That sort of thing happens in Japan itself, too. I’ve never been there, but reviews at soranews24.com often mention items limited to x items per day, and it is a pretty common trope in anime and manga for someone to rush to get in line for some limited food item. That has always seemed weird to me for a business to limit to a small amount of items per day where they know demand outstrips supply. Not expanding supply is just throwing away money.
I hate this kind of sensationalism.
They are just meatballs - way, way more than they are burgers. Or better yet - a kind of sausage, IMO. And no bun is mentioned in De re coquinaria, which IMO definitely makes them not a burger.
I’ve made them, they’re lovely. Mine were shaped like crépinette.
Hear me out here: maybe, just maybe, quality of life trumps money for these cooks.
And keep them wanting more is a way to lure them back without making your product a common commodity.
And what is it that makes you assume that the item limited to 20 or 50 (or whatever) a day is that much harder to produce than the rest of the daily stock?
Nothing. I make no such assumption.
But making more of a thing, when done artisinally, must necessarily mean taking more time to make it. Time the cook may not want to spend.
Example: I have “X” amount of smoker space. That means the amount of brisket I can turn out any given day is limited. The choices are either accept that fact and turn away customers when the meat is gone, or dilute the product by expanding beyond what I am capable of doing comfortably. Easy choice, and people can just get here earlier. See Franklin BBQ.
Economies of scale. If you run out of the food you prepared early in the morning, it doesn’t make sense to whip up a new batch in midafternoon. A lot of it will probably go to waste at the end of the day.
Different concept and execution.
Limited products are popular in Japan probably because of the sense of exclusivity. There’s a Japanese bakery near me that has Japanese/French pigs in the blanket (two small sausages wrapped in a croissant) that’s limited to 40 a day. I’ve had it a couple of times and don’t find anything special about it.

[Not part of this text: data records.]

(* ===== verification/MissingData.v ===== *)
(** * The missing-data audit and the cleaning (lines 131-166)

    [src/house_prices_eda.py] audits missing values and then cleans the
    frame in three statements:
    - line 131: [total = df.isnull().sum().sort_values(ascending=False)]
      is [total];
    - line 132: [percent = (df.isnull().sum()/df.isnull().count())
      .sort_values(ascending=False)] is [percent];
    - line 133: [pd.concat([total, percent], axis=1, keys=['Total',
      'Percent'])] is [concat_md], an outer join on the column labels in
      the order of [total]; [audit] composes lines 131-133;
    - line 134: [missing_data.head(20)] is [head_md];
    - line 164: [df.drop((missing_data[missing_data['Total'] > 1]).index, 1)]
      is [drop_sparse], with [sparse_labels] the selected index;
    - line 165: [df.drop(df.loc[df['Electrical'].isnull()].index)] is
      [drop_electrical];
    - line 166: [df.isnull().sum().max()] is [max_missing];
    [clean] is lines 131-133 and 164-165 run on the frame as the script
    runs them, and [clean_ref] the frame it computes, stated on the frame
    ([clean_refines]).
    The sorts are Stdlib's stable merge sort on a descending key; pandas'
    default quicksort leaves the order of equal counts unspecified, and no
    theorem depends on it. *)

From Stdlib Require Import Sorting.Mergesort Orders.
From S2P Require Import Prelude Cell Frame.

Module MissingData.
Import Frame.

(** ** Line 131: the missing counts, largest first *)

(** Descending order on missing counts. *)
Definition count_desc (a b : string * nat) : bool := Nat.leb (snd b) (snd a).

Lemma count_desc_total : forall a b, count_desc a b = true \/ count_desc b a = true.
Proof.
  intros [x n] [y m]; unfold count_desc; simpl.
  destruct (Nat.leb_spec m n); [left | right; apply Nat.leb_le]; auto with arith.
Qed.

Module CountDesc <: TotalLeBool.
Definition t := (string * nat)%type.
Definition leb := count_desc.
Definition leb_total := count_desc_total.
End CountDesc.
Module CountSort := Sort CountDesc.

Definition total (df : frame) : list (string * nat) :=
  CountSort.sort (isnull_sum df).

(** ** Line 132: the missing share of each column, largest first *)

(** Division of two counts as floats: [0/0] is NaN. *)
Definition ratio (n d : nat) : option Q :=
  if Nat.eqb d 0 then None else Some (inject_Z (Z.of_nat n) / inject_Z (Z.of_nat d))%Q.

(** [a / b] on two Series with the same index, element by element. *)
Definition series_div (a b : list (string * nat)) : list (string * option Q) :=
  map (fun p => (fst (fst p), ratio (snd (fst p)) (snd (snd p)))) (combine a b).

(** Descending order on floats that may be NaN, NaN last. *)
Definition share_desc (a b : string * option Q) : bool :=
  match snd a, snd b with
  | Some x, Some y => Qle_bool y x
  | Some _, None => true
  | None, Some _ => false
  | None, None => true
  end.

Lemma share_desc_total : forall a b, share_desc a b = true \/ share_desc b a = true.
Proof.
  intros [x [p|]] [y [q|]]; unfold share_desc; simpl; auto.
  destruct (Qlt_le_dec p q) as [H|H]; [right | left]; apply Qle_bool_iff;
    [apply Qlt_le_weak|]; exact H.
Qed.

Module ShareDesc <: TotalLeBool.
Definition t := (string * option Q)%type.
Definition leb := share_desc.
Definition leb_total := share_desc_total.
End ShareDesc.
Module ShareSort := Sort ShareDesc.

Definition percent (df : frame) : list (string * option Q) :=
  ShareSort.sort (series_div (isnull_sum df) (isnull_count df)).

(** ** Line 133: the audit table *)

Record md_row := mkRow {
  md_label : string;
  md_total : option nat;      (** NaN for a label of [percent] only *)
  md_percent : option Q
}.

Fixpoint lookup_label {A : Type} (l : string) (s : list (string * A)) : option A :=
  match s with
  | [] => None
  | (k, a) :: s' => if String.eqb l k then Some a else lookup_label l s'
  end.

(** [pd.concat([total, percent], axis=1)]: the union of the two indexes,
    [total]'s labels first and in its order, then the labels only
    [percent] has; a value missing on one side is NaN. *)
Definition concat_md (tot : list (string * nat)) (pct : list (string * option Q))
  : list md_row :=
  map (fun p => mkRow (fst p) (Some (snd p))
                  (match lookup_label (fst p) pct with Some x => x | None => None end))
      tot ++
  map (fun p => mkRow (fst p) None (snd p))
      (filter (fun p => negb (existsb (String.eqb (fst p)) (map fst tot))) pct).

Definition audit (df : frame) : list md_row := concat_md (total df) (percent df).

(** Line 134: [missing_data.head(20)] *)
Definition head_md (md : list md_row) : list md_row := firstn 20 md.

(** ** Lines 164-166: the cleaning *)

(** [missing_data[missing_data['Total'] > 1].index]; NaN > 1 is false. *)
Definition sparse_labels (md : list md_row) : list string :=
  map md_label
    (filter (fun r => match md_total r with Some t => Nat.ltb 1 t | None => false end) md).

(** Line 164 *)
Definition drop_sparse (df : frame) (md : list md_row) : result frame :=
  drop_columns df (sparse_labels md).

(** The column whose missing row line 165 drops. *)
Definition electrical : string := "Electrical".

(** Line 165 *)
Definition drop_electrical (df : frame) : result frame :=
  e <- getitem df electrical ;;
  drop_rows df (loc_index df (map isnull e)).

(** Line 166: [Series.max] of the missing counts; NaN for no column. *)
Definition max_missing (df : frame) : option nat :=
  match isnull_sum df with
  | [] => None
  | (_, n) :: rest => Some (fold_left Nat.max (map snd rest) n)
  end.

(** Lines 131-133 then 164-165, on the frame the script holds. *)
Definition clean (df : frame) : result frame :=
  df1 <- drop_sparse df (audit df) ;;
  drop_electrical df1.

(** ** What the cleaning computes, stated on the frame *)

(** The columns the threshold rule keeps: at most one missing cell. *)
Definition dense_columns (df : frame) : list (string * list cell) :=
  filter (fun lv => Nat.leb (countb isnull (snd lv)) 1) (columns df).

(** The rows with a present value in the column [e]. *)
Definition present (e : list cell) : list bool := map (fun c => negb (isnull c)) e.

(** The frame lines 164-165 leave when the Electrical column is [e]: the
    dense columns, restricted to the rows where Electrical is present. *)
Definition clean_ref (df : frame) (e : list cell) : frame :=
  mkFrame (select (present e) (index df))
    (map (fun lv => (fst lv, select (present e) (snd lv))) (dense_columns df)).

(** ** Sample frames *)

Section Samples.
Local Open Scope string_scope.

(** The end-to-end scenario of the specification: ten rows, every column
    complete except Electrical, which misses its value on row 4. *)
Definition scenario : frame := mkFrame (seq 0 10)
  [("Id", map (fun i => Num (inject_Z (Z.of_nat (S i)))) (seq 0 10));
   ("Electrical", map (fun i => if Nat.eqb i 4 then NaN else Str "SBrkr") (seq 0 10));
   ("SalePrice", map (fun i => Num (inject_Z (208500 + Z.of_nat i))) (seq 0 10))].

(** Four rows shaped like train.csv: PoolQC mostly missing, Electrical and
    Alley each missing once, on different rows. *)
Definition train_sample : frame := mkFrame [0; 1; 2; 3]
  [("Id", [Num 1; Num 2; Num 3; Num 4]);
   ("PoolQC", [NaN; NaN; Str "Ex"; NaN]);
   ("Electrical", [Str "SBrkr"; NaN; Str "FuseA"; Str "SBrkr"]);
   ("Alley", [NaN; Str "Grvl"; Str "Pave"; Str "Pave"])].

(** What lines 164-165 leave of [train_sample]: PoolQC dropped, row 1
    dropped, and Alley's missing cell (row 0) still there. *)
Definition train_sample_clean : frame := mkFrame [0; 2; 3]
  [("Id", [Num 1; Num 3; Num 4]);
   ("Electrical", [Str "SBrkr"; Str "FuseA"; Str "SBrkr"]);
   ("Alley", [NaN; Str "Pave"; Str "Pave"])].

(** Electrical missing twice: line 164 drops it before line 165 reads it. *)
Definition electrical_sparse : frame := mkFrame [0; 1; 2]
  [("Id", [Num 1; Num 2; Num 3]);
   ("Electrical", [NaN; NaN; Str "SBrkr"])].
End Samples.

(** ** The audit table (lines 131-133) *)

Lemma total_perm (df : frame) : Permutation (isnull_sum df) (total df).
Proof. apply CountSort.Permuted_sort. Qed.

Lemma map_fst_isnull_sum (df : frame) : map fst (isnull_sum df) = col_labels df.
Proof. unfold isnull_sum, col_labels; rewrite map_map; reflexivity. Qed.

Lemma map_fst_series_div (a b : list (string * nat)) :
  length a = length b -> map fst (series_div a b) = map fst a.
Proof.
  unfold series_div; rewrite map_map; simpl.
  revert b; induction a as [|x a IH]; intros [|y b] H; simpl in *; try lia; auto.
  rewrite IH by lia; reflexivity.
Qed.

(** [percent] has the labels of [total]: the outer join adds no row. *)
Lemma percent_labels (df : frame) l : In l (map fst (percent df)) -> In l (map fst (total df)).
Proof.
  unfold percent; intros Hl.
  apply (Permutation_in _ (Permutation_map fst (Permutation_sym (ShareSort.Permuted_sort _)))) in Hl.
  unfold ShareDesc.t in Hl; rewrite map_fst_series_div in Hl
    by (unfold isnull_sum, isnull_count; rewrite !length_map; reflexivity).
  exact (Permutation_in _ (Permutation_map fst (total_perm df)) Hl).
Qed.
(** numpy's linear quantile is monotone in the probability. *)
Lemma quantile_mono (l : list Q) p p' q q' :
  0 <= p -> p <= p' -> p' <= 1 ->
  quantile l p = Some q -> quantile l p' = Some q' -> q <= q'.
Proof.
  unfold quantile; destruct (sort_values l) as [|x r] eqn:Es; [discriminate|].
  intros Hp Hpp Hp' [= <-] [= <-].
  assert (Hl : l <> []) by (intros ->; discriminate).
  pose proof (sort_values_sorted l) as Hs; rewrite Es in Hs.
  pose proof (sort_values_length l) as Hn; rewrite Es in Hn.
  destruct (quantile_position l p Hl ltac:(lra)) as (H0 & _ & Hf).
  destruct (quantile_position l p' Hl ltac:(lra)) as (_ & Hi' & Hf').
  apply interp_at_mono; [exact Hs | rewrite Hn; exact Hi' | exact Hf | exact Hf' |].
  apply (quantile_position_mono ((qlen l - 1) * p) ((qlen l - 1) * p')); [exact H0|].
  pose proof (qlen_ge1 l Hl) as HN.
  assert (0 <= (qlen l - 1) * (p' - p)) by (apply Qmult_le_0_compat; lra).
  assert ((qlen l - 1) * (p' - p) == (qlen l - 1) * p' - (qlen l - 1) * p) by ring.
  lra.
Qed.

Lemma qmin_le (l : list Q) lo x : qmin l = Some lo -> In x l -> lo <= x.
Proof.
  destruct l as [|y r]; [discriminate|]; intros [= <-] Hx.
  pose proof (fold_left_Qmin_le r y) as H; rewrite Forall_forall in H; auto.
Qed.

Lemma qmax_ge (l : list Q) hi x : qmax l = Some hi -> In x l -> x <= hi.
Proof.
  destruct l as [|y r]; [discriminate|]; intros [= <-] Hx.
  pose proof (fold_left_Qmax_ge r y) as H; rewrite Forall_forall in H; auto.
Qed.

Lemma quantile_Some (l : list Q) p : l <> [] -> exists q, quantile l p = Some q.
Proof.
  intros Hl; unfold quantile; destruct (sort_values l) eqn:E; [|eexists; reflexivity].
  apply (f_equal (@length Q)) in E; rewrite sort_values_length in E.
  destruct l; [congruence|discriminate].
Qed.

(** Every quantile lies between the smallest and the largest value. *)
Lemma quantile_between (l : list Q) p q lo hi :
  0 <= p <= 1 -> quantile l p = Some q -> qmin l = Some lo -> qmax l = Some hi ->
  lo <= q <= hi.
Proof.
  intros Hp Hq Hlo Hhi.
  assert (Hl : l <> []) by (intros ->; discriminate).
  destruct (quantile_position l p Hl Hp) as (_ & Hi & Hf).
  unfold quantile in Hq; destruct (sort_values l) as [|x r] eqn:Es; [discriminate|].
  injection Hq as <-.
  pose proof (sort_values_sorted l) as Hs; rewrite Es in Hs.
  pose proof (sort_values_length l) as Hn; rewrite Es in Hn.
  assert (Hin : forall k, (k < length (x :: r))%nat -> In (nth k (x :: r) 0) l).
  { intros k Hk; apply (Permutation_in _ (Permutation_sym (sort_values_perm l))).
    rewrite Es; apply nth_In; exact Hk. }
  set (i := Z.to_nat (Qfloor ((qlen l - 1) * p))) in *.
  set (n := length (x :: r)) in *.
  destruct (interp_at_between (x :: r) i _ Hs ltac:(lia) Hf) as [H1 H2].
  split.
  - eapply Qle_trans; [apply (qmin_le l lo _ Hlo (Hin 0%nat ltac:(simpl in *; lia)))|].
    eapply Qle_trans; [|exact H1]; apply nth_sorted; auto; lia.
  - eapply Qle_trans; [exact H2|].
    eapply Qle_trans; [|apply (qmax_ge l hi _ Hhi (Hin (n - 1)%nat ltac:(simpl in *; lia)))].
    destruct (Nat.lt_ge_cases (S i) n).
    + apply nth_sorted; auto; lia.
    + rewrite (nth_overflow (n:=S i) (x :: r)) by lia; apply nth_sorted; auto; lia.
Qed.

As discussed in the article I linked to, okazuyas grew out of the demand for field workers to make their their own bento (lunch) box to be eaten at lunch. The concept works for the business makes since after the lunch hour, the traffic and demand dies. I’ve never known anyone visiting an okazuya to keep the food for dinner. At most, dinner is leftovers from lunch.
Could they close and reopen for dinner? Possibly, but most okazuya have limited or no seating. Some of them are just a window open to the street. I think most people think of dinner as a hot or cold meal (salad and sandwich?), not room temp.
Another thing is that the larger okazuyas main business is catering. So the take out business may be a side of their preparing much larger orders. Most will close for the day if they have large catering orders.
“And what is it that makes you assume that the item limited to 20 or 50 (or whatever) a day is that much harder to produce than the rest of the daily stock?”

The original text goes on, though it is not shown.